Literature DB >> 16585534

Senescence marker protein 30 functions as gluconolactonase in L-ascorbic acid biosynthesis, and its knockout mice are prone to scurvy.

Yoshitaka Kondo1, Yoko Inai, Yasunori Sato, Setsuko Handa, Sachiho Kubo, Kentaro Shimokado, Sataro Goto, Morimitsu Nishikimi, Naoki Maruyama, Akihito Ishigami.   

Abstract

We originally identified senescence marker protein 30 (SMP30) as a distinctive protein whose expression decreases in an androgen-independent manner with aging. Here, we report its sequence homology found in two kinds of bacterial gluconolactonases (GNLs) by using the blast search.
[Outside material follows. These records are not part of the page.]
Lemma rest_order_ok rest : 0 < rest <= m -> list_order rest = Some (rest_order rest).
Proof.
  intros Hr. destruct take_order as [Hm Hi]. unfold rest_order. destruct (Z.ltb_spec rest (2 ^ Z.of_nat i)) as [Hlt|Hge].
  - destruct (list_order_small rest i) as [-> (o & -> & _)]; try done; lia.
  - destruct (list_order_ge rest i Hi Hge) as (o & Ho & Hle). assert (o <= i)%nat by (eapply (list_order_mono rest m); [lia|done..]). rewrite Ho. f_equal. lia.
Qed.

Lemma relist_rest h rest : rest = m - count -> 0 < rest ->
  relisted s (with_lists (rest_listing rest) (with_pages h s)) d p [(true, m)] [(true, rest); (false, count)].
Proof.
  intros -> Hr. set (rest := m - count) in *. pose proof (rest_order_ok rest ltac:(lia)) as Ho. destruct take_order as [Hm _].
  assert (Hnew : forall z' o q, (parent_region d = z' /\ exists n, (q, n) ∈ frees p [(true, rest); (false, count)] /\ list_order n = Some o) <-> z = z' /\ q = p /\ o = rest_order rest).
  { intros z' o q. cbn. setoid_rewrite list_elem_of_singleton. unfold z. split; [intros (Hz & n & [= -> ->] & Hn); naive_solver|]. intros (Hz & -> & ->). eauto. }
  unfold relisted. setoid_rewrite Hnew. cbn [total]. replace (p + (m + 0)) with (p + m) by lia. cbn [free_pages_list with_lists]. unfold rest_listing. split.
  - destruct (rest <? _); [apply nodup_push; [apply nodup_drop|]|]; try apply (ok_nodup _ _ Hok). intros [_ H]%elem_drop. by apply H.
  - intros z' o q. pose proof (take_run_only z' o q) as Hq. pose proof (take_entry z' o) as Hp. destruct (rest <? 2 ^ Z.of_nat i) eqn:E.
    + rewrite elem_push, elem_drop. split.
      * intros [[H1 H2]|(-> & -> & ->)]; [left|by right]. split; [done|]. intros Hr'. pose proof (Hq H1 Hr') as ->. apply Hp in H1 as [<- _]. by apply H2.
      * intros [[H1 H2]|(<- & -> & ->)]; [left|by right]. split; [done|]. intros _ ->. lia.
    + unfold rest_order. rewrite E. split.
      * intros H1. destruct (decide (p <= q < p + m)) as [Hr'|Hr']; [right|by left]. pose proof (Hq H1 Hr') as ->. apply Hp in H1 as [-> H1]. rewrite Hm in H1. by injection H1 as <-.
      * intros [[H1 H2]|(<- & -> & ->)]; [done|]. by apply Hp.
Qed.

Definition taken_lists : zone -> nat -> list Z := if count <? m then rest_listing (m - count) else drop_at z p (free_pages_list s).
Let q := p + (m - count).

Lemma take_from_run : exists h1, take_from z i p count s = Some (q, with_lists taken_lists (with_pages h1 s))
  /\ (forall x, x <> p -> x <> q - 1 -> h1 !! x = pages s !! x) /\ (forall x, is_Some (pages s !! x) -> is_Some (h1 !! x))
  /\ (if count <? m then tag h1 p (m - count) /\ tag h1 (q - 1) (m - count) else h1 = pages s).
Proof.
  destruct take_marks as ([f1 T1] & _ & I & _ & _). destruct take_order as [Hm Hi]. unfold take_from, taken_lists.
  rewrite (pbind _ _ _ _ _ (free_size_run p m s ltac:(by exists f1))). destruct (Z.ltb_spec count m) as [Hlt|Hge].
  - cbv zeta. set (rest := m - count) in *. rewrite (pbind _ _ _ _ _ (set_data_run p _ _ s T1)). cbn [pg_type pg_flags].
    set (h1 := <[p := Page Free f1 (FreeRegionHead rest)]> (pages s)). assert (Hy : exists y, h1 !! (p + rest - 1) = Some y /\ (p + rest - 1 = p -> pg_type y = Free)).
    { destruct (decide (p + rest - 1 = p)) as [E|E]; [rewrite E; eexists; split; [apply lookup_insert_eq|done]|].
      destruct (I (p + rest - 1) ltac:(lia)) as [y Hy]. exists y. split; [|done]. unfold h1. by rewrite lookup_insert_ne. }
    destruct Hy as (y & Hy & _). rewrite (pbind _ _ _ _ _ (set_data_run (p + rest - 1) y _ (with_pages h1 s) Hy)).
    rewrite (pbind _ _ _ _ _ (set_type_run (p + rest - 1) _ _ (with_pages _ (with_pages h1 s)) (lookup_insert_eq _ _ _))). cbn. rewrite insert_insert_eq.
    set (h2 := <[p + rest - 1 := Page Free (pg_flags y) (FreeRegionHead rest)]> h1). set (s2 := with_pages h2 (with_pages h1 s)).
    assert (Erun : (if rest <? 2 ^ Z.of_nat i then _ ← list_take z p; o ← from (log2 rest); _ ← assert (bool_decide (o < i)%nat); list_push z o p else mret tt) s2
      = Some (tt, with_lists (rest_listing rest) (with_pages h2 s))).
    { unfold rest_listing, rest_order. destruct (Z.ltb_spec rest (2 ^ Z.of_nat i)) as [Hsm|Hsm]; [|done].
      rewrite (pbind _ _ _ _ _ (list_take_run z i p s2 Hin Hi)). destruct (list_order_small rest i) as [_ (o & Eo & Ho)]; [lia|done..|].
      rewrite (pbind _ _ _ _ _ (from_run o _ _ Eo)). rewrite (pbind _ _ _ _ _ (assert_run _ _ (bool_decide_eq_true_2 _ Ho))), Eo.
      rewrite list_push_run; [done|]. intros o' [_ H]%elem_drop. by apply H. }
    rewrite (pbind _ _ _ _ _ Erun). exists h2. replace (p + rest) with q by done. split; [done|]. split_and!.
    + intros x H1 H2. unfold h2, h1. rewrite !lookup_insert_ne; [done|done|unfold q, rest in *; lia].
    + intros x Hx. unfold h2, h1. by rewrite !lookup_insert_is_Some'; auto.
    + unfold h2. destruct (decide (p + rest - 1 = p)) as [E|E]; [rewrite E; eexists; apply lookup_insert_eq|]. exists f1. rewrite lookup_insert_ne by done. apply lookup_insert_eq.
    + unfold h2. exists (pg_flags y). replace (q - 1) with (p + rest - 1) by (unfold q, rest; lia). apply lookup_insert_eq.
  - rewrite (pbind _ _ _ _ _ (list_take_run z i p s Hin Hi)). exists (pages s). replace q with p by (unfold q; lia). done.
Qed.

(** The structures of the pages that are handed out *)
Lemma mark_busy h1 f : (forall x, is_Some (pages s !! x) -> is_Some (h1 !! x)) ->
  exists h2, (_ ← set_type q AllocatedPending; _ ← set_flags q 0; phys ← get_phys_addr q; _ ← set_data q (PendingAllocHead 0 phys count);
              _ ← set_type (q + count - 1) AllocatedPending; mret q) (with_lists f (with_pages h1 s)) = Some (q, with_lists f (with_pages h2 s))
    /\ h2 !! q = Some (Page AllocatedPending 0 (PendingAllocHead 0 ((q - arr_pages d) * PAGE_SIZE + start_addr d) count))
    /\ not_free h2 (q + count - 1) /\ (forall x, x <> q -> x <> q + count - 1 -> h2 !! x = h1 !! x) /\ (forall x, is_Some (h1 !! x) -> is_Some (h2 !! x)).
Proof.
  intros Hp. destruct take_marks as (_ & _ & I & B1 & B2). destruct (Hp q ltac:(apply I; unfold q; lia)) as [x Hx]. destruct (Hp (q + count - 1) ltac:(apply I; unfold q; lia)) as [y Hy].
  set (s1 := with_lists f (with_pages h1 s)). rewrite (pbind _ _ _ _ _ (set_type_run q x AllocatedPending s1 Hx)).
  rewrite (pbind _ _ _ _ _ (set_flags_run q _ _ _ (lookup_insert_eq _ _ _))). cbn. rewrite insert_insert_eq.
  set (h2 := <[q := Page AllocatedPending 0 (pg_data x)]> h1). set (s2 := with_pages h2 _).
  assert (Hphys : get_phys_addr q s2 = Some ((q - arr_pages d) * PAGE_SIZE + start_addr d, s2)).
  { unfold get_phys_addr. rewrite (pbind _ _ _ _ _ (get_page_run q _ s2 (lookup_insert_eq _ _ _))), (pbind _ _ _ _ _ (assert_run _ s2 eq_refl)).
    pose proof (find_array_run s _ Hok (d, b1 ++ [(true, m)] ++ b2) q ltac:(clear; set_solver) ltac:(unfold q, arr_end in *; cbn; lia)) as Hf.
    by rewrite (pbind _ _ _ _ _ (find_array_same s s2 q d eq_refl Hf)). }
  rewrite (pbind _ _ _ _ _ Hphys), (pbind _ _ _ _ _ (set_data_run q _ _ s2 (lookup_insert_eq _ _ _))). cbn. unfold h2. rewrite insert_insert_eq.
  set (h3 := <[q := _]> h1). assert (Hy' : exists y', h3 !! (q + count - 1) = Some y' /\ (q + count - 1 = q -> y' = Page AllocatedPending 0 (PendingAllocHead 0 ((q - arr_pages d) * PAGE_SIZE + start_addr d) count))).
  { destruct (decide (q + count - 1 = q)) as [E|E]; [rewrite E; eexists; split; [apply lookup_insert_eq|done]|]. exists y. split; [|done]. unfold h3. by rewrite lookup_insert_ne. }
  destruct Hy' as (y' & Hy' & Heq). rewrite (pbind _ _ _ _ _ (set_type_run (q + count - 1) y' AllocatedPending (with_pages h3 _) Hy')).
  exists (<[q + count - 1 := Page AllocatedPending (pg_flags y') (pg_data y')]> h3). split; [done|]. split_and!.
  - destruct (decide (q + count - 1 = q)) as [E|E]; [rewrite E, lookup_insert_eq, (Heq E); done|]. rewrite lookup_insert_ne by done. apply lookup_insert_eq.
  - eexists. split; [apply lookup_insert_eq|done].
  - intros w H1 H2. unfold h3. by rewrite !lookup_insert_ne.
  - intros w Hw. unfold h3. rewrite !lookup_insert_is_Some'. auto.
Qed.

Definition left_over : list block := if count <? m then [(true, m - count)] else [].

Lemma take_ok : exists s', (q' ← take_from z i p count; _ ← set_type q' AllocatedPending; _ ← set_flags q' 0; phys ← get_phys_addr q';
      _ ← set_data q' (PendingAllocHead 0 phys count); _ ← set_type (q' + count - 1) AllocatedPending; mret q') s = Some (q, s')
  /\ pmm_ok s' (G1 ++ (d, b1 ++ (left_over ++ [(false, count)]) ++ b2) :: G2) /\ rcu_pending s' = rcu_pending s
  /\ pages s' !! q = Some (Page AllocatedPending 0 (PendingAllocHead 0 ((q - arr_pages d) * PAGE_SIZE + start_addr d) count))
  /\ same_outside p (p + m) (pages s) (pages s').
Proof.
  destruct take_from_run as (h1 & E1 & O1 & P1 & T1). rewrite (pbind _ _ _ _ _ E1). destruct (mark_busy h1 taken_lists P1) as (h2 & E2 & Hq & Hl & O2 & P2).
  eexists. split; [exact E2|]. assert (Hso : same_outside p (p + m) (pages s) h2).
  { intros x Hx. unfold q in *. rewrite O2 by lia. destruct (Z.ltb_spec count m); [apply O1; lia|by rewrite T1]. } split; [|by split_and!].
  assert (Hend : ends_marked h2 q (false, count)) by (split; [cbn; lia|split; [by eexists|done]]).
  apply (pmm_replace s _ G1 G2 d b1 [(true, m)] (left_over ++ [(false, count)]) b2 Hok); unfold left_over in *; try done.
  - destruct (Z.ltb_spec count m); cbn; lia.
  - fold p. cbn [pages with_lists with_pages]. destruct (Z.ltb_spec count m) as [H|H]; cbn [marked app].
    + destruct T1 as [[f1 T1] [f2 T2]]. split_and!; [|exact Hend|done]. split; [cbn; lia|]. cbn [fst snd].
      replace (p + (m - count) - 1) with (q - 1) by (unfold q; lia). split; [exists f1|exists f2]; rewrite O2 by (unfold q; lia); done.
    + split; [|done]. replace p with q by (unfold q; lia). done.
  - cbn [total]. by rewrite Z.add_0_r.
  - intros x Hx. by apply P2, P1.
  - pose proof (area_apart _ _ _ (run_area _ _ _ _ _ _ _ Hok)) as A. apply apart_app in A as [A1 [A2 A3]]. rewrite andb_true_r in A2. apply apart_true in A3 as [A3 _].
    apply apart_app. split; [done|]. destruct (Z.ltb_spec count m); cbn; rewrite ?A2; done.
  - fold p z. unfold taken_lists. destruct (Z.ltb_spec count m) as [H|H]; cbn [app].
    + apply (relist_rest h2 (m - count) eq_refl). lia.
    + assert (Ec : count = m) by lia. rewrite Ec. apply relist_all.
Qed.
End Take.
Then, through a biochemical study, we identify SMP30 as the lactone-hydrolyzing enzyme GNL of animal species. SMP30 purified from the rat liver had lactonase activity toward various aldonolactones, such as d- and l-glucono-delta-lactone, d- and l-gulono-gamma-lactone, and d- and l-galactono-gamma-lactone, with a requirement for Zn(2+) or Mn(2+) as a cofactor. Furthermore, in SMP30 knockout mice, no GNL activity was detectable in the liver. Thus, we conclude that SMP30 is a unique GNL in the liver. The lactonase reaction with l-gulono-gamma-lactone is the penultimate step in l-ascorbic acid (AA) biosynthesis, and the essential role of SMP30 in this synthetic process was verified here by a nutritional study using SMP30 knockout mice. These knockout mice (n = 6), fed a vitamin C-deficient diet, did not thrive; i.e., they displayed symptoms of scurvy such as bone fracture and rachitic rosary and then died by 135 days after the start of receiving the deficient diet. The AA levels in their livers and kidneys at the time of death were <1.6% of those in WT control mice. In addition, by using the SMP30 knockout mouse, we demonstrate that the alternative pathway of AA synthesis involving d-glucurono-gamma-lactone operates in vivo, although its flux is fairly small.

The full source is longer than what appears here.